Brownsyne Tucker Edmonds, MD, MPH, MS, Indiana University School of Medicine, Indianapolis, IN, Teresa Savage, PhD, RN, University of Illinois at Chicago College of Nursing, Chicago, IL, Robert Kimura, MD, Rush Medical College, Chicago, IL, Sarah Kilpatrick, MD, PhD, 4Cedars-Sinai Medical Center, Los Angeles, CA, Miriam Kuppermann, PhD, MPH, University of California, San Francisco, Department of Obstetrics, Gynecology & Reproductive Sciences, San Francisco, CA, William Grobman, MD, MBA, Northwestern University Feinberg School of Medicine, Chicago, IL and Karen Kavanaugh, PhD, RN, FAAN, Wayne State University College of Nursing, Detroit, MI
Purpose: To examine parents’ perceptions of management options and outcomes, and the values they apply in making antenatal decisions regarding periviable birth.

Method: We conducted a qualitative analysis of 46 antenatal semi-structured interviews conducted at three tertiary-care hospitals with 54 parents (40 mothers, 14 fathers) admitted to labor and delivery with threatened periviable delivery.

Result: Participants most often recalled being involved in resuscitation, cerclage and delivery mode decisions.

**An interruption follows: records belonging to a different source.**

(* ===== verification/Saml.v ===== *)
(** * SAML service providers

    internal/saml/store.go (table saml_providers of migration 11) and the
    management handlers of api.go, as cmd/authsvc/main.go mounts them.

    PEM and X.509 parsing are the Go library's on bytes this development does
    not follow: the class [X509].  The identity provider itself, idp.go, is in
    AuthSvc.v. *)
From S2P Require Import Prelude GoStd GoUrl Sql Http Middleware.
Local Open Scope go_scope.

Record ServiceProvider : Type := mkServiceProvider {
  sp_EntityID : string;
  sp_TenantID : string;
  sp_MetadataURL : string;
  sp_ACSURL : string;
  sp_Certificate : string;
  sp_CreatedAt : Z;
  sp_UpdatedAt : Z
}.

(** [pem.Decode] and [x509.ParseCertificate] *)
Class X509 (C : Type) : Type := {
  pem_Decode : string -> option string;
  x509_ParseCertificate : string -> C + error
}.

(** saml2.ServiceProvider, the fields that are set *)
Record SamlProvider (C : Type) : Type := mkSamlProvider {
  s2_EntityID : string;
  s2_MetadataURL : URL;
  s2_AcsURL : URL;
  s2_Certificate : option C
}.
Arguments mkSamlProvider {C} _ _ _ _.
Arguments s2_EntityID {C} _.
Arguments s2_MetadataURL {C} _.
Arguments s2_AcsURL {C} _.
Arguments s2_Certificate {C} _.

Definition zero_URL : URL := mkURL estr estr None estr estr estr false false estr estr estr.

Section Store.
Context {C : Type} {x509 : X509 C}.

Definition parseCert (pemStr : string) : option C + error :=
  if decide (pemStr = estr) then inl None
  else match pem_Decode pemStr with
       | None => inr (ErrNew "failed to decode PEM block")
       | Some bytes => match x509_ParseCertificate bytes with inl c => inl (Some c) | inr e => inr e end
       end.

Definition parseURL (u : string) : URL := match url_Parse u with inl url => url | inr _ => zero_URL end.

Definition GetServiceProvider (entityID : string) : M (list ServiceProvider) (SamlProvider C) :=
  sp <- sql_get (fun sp => bool_decide (sp_EntityID sp = entityID));;
  cert <- map_err (ErrWrap "failed to parse certificate") (decoded (parseCert (sp_Certificate sp)));;
  ret (mkSamlProvider (sp_EntityID sp) (parseURL (sp_MetadataURL sp)) (parseURL (sp_ACSURL sp)) cert).
End Store.

(** ** api.go *)

(** The struct has no JSON tags. *)
Definition ServiceProvider_json (sp : ServiceProvider) : json :=
  JObj [("EntityID", JStr (sp_EntityID sp)); ("TenantID", JStr (sp_TenantID sp)); ("MetadataURL", JStr (sp_MetadataURL sp));
        ("ACSURL", JStr (sp_ACSURL sp)); ("Certificate", JStr (sp_Certificate sp)); ("CreatedAt", JNum (sp_CreatedAt sp));
        ("UpdatedAt", JNum (sp_UpdatedAt sp)); ("EncryptionKey", JNull)].

Definition own_sp (entityID tenantID : string) (sp : ServiceProvider) : bool :=
  bool_decide (sp_EntityID sp = entityID /\ sp_TenantID sp = tenantID).

Section Handlers.
Context `{!Binder ServiceProvider}.

Abbreviation SPHandler := (Handler (list ServiceProvider)).

Definition saml_tenantID (c : GinCtx) (k : string -> M (list ServiceProvider) Response) : M (list ServiceProvider) Response :=
  with_tenant "tenant id required" c k.

Definition saml_listProviders : SPHandler :=
  fun c => saml_tenantID c (fun tenantID =>
    or_respond (verbatim 500) (sql_select (fun sp => bool_decide (sp_TenantID sp = tenantID))) (fun providers =>
    ret (respond 200 (JObj [("providers", slice_json ServiceProvider_json providers)])))).

Definition saml_createProvider : SPHandler :=
  fun c => saml_tenantID c (fun tenantID => bound c (fun input : ServiceProvider =>
    created <- now;;
    updated <- now;;
    let input := mkServiceProvider (sp_EntityID input) tenantID (sp_MetadataURL input) (sp_ACSURL input)
                   (sp_Certificate input) created updated in
    or_respond (verbatim 500)
      (sql_insert (fun new old => bool_decide (sp_EntityID old = sp_EntityID new)) (fun _ _ => (input, tt))) (fun _ =>
    ret (respond 201 (ServiceProvider_json input))))).

(** Any failure reads as a provider that does not exist. *)
Definition saml_getProvider : SPHandler :=
  fun c => saml_tenantID c (fun tenantID =>
    or_respond (fixed 404 "provider not found") (sql_get (own_sp (Param c "entityID") tenantID)) (fun sp =>
    ret (respond 200 (ServiceProvider_json sp)))).

Definition saml_deleteProvider : SPHandler :=
  fun c => saml_tenantID c (fun tenantID =>
    or_respond (verbatim 500) (exec (sql_delete (own_sp (Param c "entityID") tenantID))) (fun _ =>
    ret (respond_status 204))).

(** The routes, in a group of the auth service that has no middleware of its
    own: what the handlers get is the bare request. *)
Definition saml_routes : list (string * string * SPHandler) :=
  [("GET", "/saml/providers", saml_listProviders); ("POST", "/saml/providers", saml_createProvider);
   ("GET", "/saml/providers/:entityID", saml_getProvider); ("DELETE", "/saml/providers/:entityID", saml_deleteProvider)].

Definition authsvc_saml (h : SPHandler) (r : Request) : M (list ServiceProvider) Response := serve h (mkGinCtx r None).

(** ** What the handlers keep *)

Lemma saml_tenantID_inv c k env s resp u :
  saml_tenantID c k env s = (Ok resp, u) ->
  (exists t, gc_tenant c = Some t /\ k t env s = (Ok resp, u)) \/ (rs_status resp = 400%Z /\ u = s).
Proof.
  unfold saml_tenantID, with_tenant, TenantIDFromContext.
  intros [(t & s1 & E & H)|(e & E & ->)]%or_respond_Ok_inv; destruct (gc_tenant c) as [t0|]; try done; try case_decide; try done;
    [left|right..]; simplify_eq/=; [eexists; split; [done|]; by apply ret_Ok_inv in E as [<- <-]|by injection E as _ <-..].
Qed.

(** A tenant reaches only its own providers: whatever the request, the rows of
    other tenants stay. *)
Theorem saml_isolated h c env s resp u t :
  h ∈ map snd saml_routes -> h c env s = (Ok resp, u) -> gc_tenant c <> Some t ->
  filter (fun sp => sp_TenantID sp = t) (st u) = filter (fun sp => sp_TenantID sp = t) (st s).
Proof.
  intros Hh H Hne. cbn in Hh. repeat (apply elem_of_cons in Hh as [->|Hh]); [..|by apply elem_of_nil in Hh];
    apply saml_tenantID_inv in H as [(t' & Ht & H)|[_ ->]]; try done; assert (t' <> t) as Htt by congruence.
  - apply or_respond_Ok_inv in H as [(l & s1 & E & [_ <-]%ret_Ok_inv)|(e & E & _)].
    + by apply sql_select_Ok_inv in E as [_ ->].
    + by apply statement_Err in E as ->.
  - unfold bound in H. case_match; [|by apply ret_Ok_inv in H as [_ <-]].
    apply bind_Ok_inv in H as (t1 & s1 & [_ ->]%observe_Ok_inv & H).
    apply bind_Ok_inv in H as (t2 & s2 & [_ ->]%observe_Ok_inv & H). cbv zeta in H.
    apply or_respond_Ok_inv in H as [(x & s3 & E & [_ <-]%ret_Ok_inv)|(e & E & _)].
    + apply sql_insert_Ok_inv in E as (row & [= <-] & _ & ->). by apply filter_snoc_other.
    + by apply statement_Err in E as ->.
  - apply or_respond_Ok_inv in H as [(l & s1 & E & [_ <-]%ret_Ok_inv)|(e & E & _)].
    + by apply sql_get_Ok_inv in E as [_ ->].
    + by apply statement_Err in E as ->.
  - apply or_respond_Ok_inv in H as [(l & s1 & E & [_ <-]%ret_Ok_inv)|(e & E & _)].
    + apply bind_Ok_inv in E as (k & s2 & [_ ->]%sql_delete_Ok_inv & [_ <-]%ret_Ok_inv). apply filter_filter_other.
      intros sp _ Hsp. unfold own_sp. apply Is_true_true. rewrite bool_decide_eq_false_2; [done|]. naive_solver.
    + apply bind_inv in E as [(k & s2 & _ & E)|(r' & E & Hr & _)]; [done|].
      unfold sql_delete, statement in E. destruct (db_fault _ _); injection E as <- <-; done.
Qed.

(** As the auth service mounts them, no handler ever gets past its first line:
    every request is answered 400 and the table never changes. *)
Theorem saml_management_unreachable h r env s :
  h ∈ map snd saml_routes ->
  authsvc_saml h r env s = (Ok (respond 400 (error_body "tenant id required")), s).
Proof.
  intros Hh. cbn in Hh. by repeat (apply elem_of_cons in Hh as [->|Hh]); [..|by apply elem_of_nil in Hh].
Qed.
End Handlers.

The majority (34) desired a shared decision-making role.  Most (46) recalled hearing about morbidity and mortality, with many reiterating terms like “brain damage,” “disability,” and “handicap.” In describing what mattered most, several (12) spoke of giving their child a “fighting chance;” others voiced concerns about “best interest,” a “healthy baby,” “pain and suffering,” and religious faith. The potential for disability influenced decision making to variable degrees.

Conclusion: As parents and professional organizations call for shared decision-making in periviable care, interventions are needed to facilitate models of counseling that are both informed, deliberative, and attentive to parents’ values.  Our findings suggest that parents can retain basic concepts—if not specific statistics—about long-term morbidity.  And importantly, parents place varying degrees of importance on the potential for disability in their decision-making.  These findings should caution providers about making assumptions about parental values and preferences, and underscore the importance of eliciting values and preferences to clarify the factors that parents deem most important in their decision-making.